▸ **Task**
Records follow. Copy every line with "contains".

▸ **Records shown**
(** X22: a time written by the formatter is read back by the analytics
    parser as the number of seconds it stands for.  For all integers,
    [seconds_of_timestamp] of the minutes and seconds written with
    [format_02d] around a colon is [minutes * 60 + seconds], and [int] of a
    number written with [format_02d] is that number, padded or not, negative
    or not.  Hence the time [format_timestamp_relative] writes parses to the
    seconds it was computed from (0 for the "00:00" written when a timestamp
    is 0), and a question found on a turn line carries the written time as
    its timestamp and its value in seconds as its time. *)
Theorem timestamp_round_trip (relative : Z -> Z -> option (Z * Z))
    (start_ms current_ms : Z) :
  (forall minutes seconds,
     seconds_of_timestamp
       (format_02d minutes ++ ":" ++ format_02d seconds)%string
     = minutes * 60 + seconds)
  /\ (forall n, py_int (format_02d n) = Some n)
  /\ (forall timestamp,
        format_timestamp_relative relative start_ms current_ms
        = Some timestamp ->
        seconds_of_timestamp timestamp =
          if (start_ms =? 0) || (current_ms =? 0) then 0
          else
            match relative start_ms current_ms with
            | Some (minutes, seconds) => minutes * 60 + seconds
            | None => 0
            end)
  /\ (forall i timestamp entry q,
        all_chars stamp_char timestamp = true ->
        timestamp <> EmptyString ->
        question_of_line i (turn_line timestamp entry) = Some q ->
        Analytics.timestamp q = timestamp
        /\ time_seconds q = seconds_of_timestamp timestamp).
Proof.
  split; [apply seconds_of_formatted|]. split; [apply py_int_format_02d|].
  split.
  - intros timestamp. unfold format_timestamp_relative.
    destruct (_ || _); [by intros [= <-]|].
    destruct (relative start_ms current_ms) as [[minutes seconds]|]; [|done].
    intros [= <-]. apply seconds_of_formatted.
  - intros i timestamp entry q Hchars Hne Hq.
    destruct (stamp_no_bar timestamp Hchars) as [Hbar _].
    assert (split1 "|" (turn_line timestamp entry)
            = [(timestamp ++ " ")%string; String " " (speaker_of entry)])
      as Hsplit.
    { unfold turn_line.
      change (timestamp ++ " | " ++ speaker_of entry)%string with
        (timestamp ++ (" " ++ String "|" (String " " (speaker_of entry))))
        %string.
      rewrite <- append_assoc. apply split1_at.
      rewrite count_char_app, (no_bar_count _ Hbar). done. }
    assert (strip (timestamp ++ " ")%string = timestamp) as Hstrip.
    { unfold strip.
      assert (lstrip (timestamp ++ " ")%string = (timestamp ++ " ")%string)
        as ->.
      { destruct timestamp as [|a t]; [done|]. simpl in *.
        apply andb_true_iff in Hchars as [Ha _].
        by rewrite (number_char_not_space a Ha). }
      clear Hne Hq Hsplit Hbar.
      induction timestamp as [|a t IH]; [done|].
      cbn [all_chars] in Hchars. apply andb_true_iff in Hchars as [Ha Ht].
      simpl. rewrite (IH Ht). destruct t; [|done].
      simpl. by rewrite (number_char_not_space a Ha). }
    unfold question_of_line in Hq.
    destruct (negb (contains "|" (turn_line timestamp entry))); [done|].
    rewrite Hsplit in Hq.
    destruct (contains "Daniel Kraft" _); [done|].
    destruct (is_question _); [|done].
    rewrite Hstrip in Hq.
    destruct timestamp as [|a t]; [done|]. by injection Hq as <-.
Qed.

▸ **Written reply**
    destruct (negb (contains "|" (turn_line timestamp entry))); [done|].
    destruct (contains "Daniel Kraft" _); [done|].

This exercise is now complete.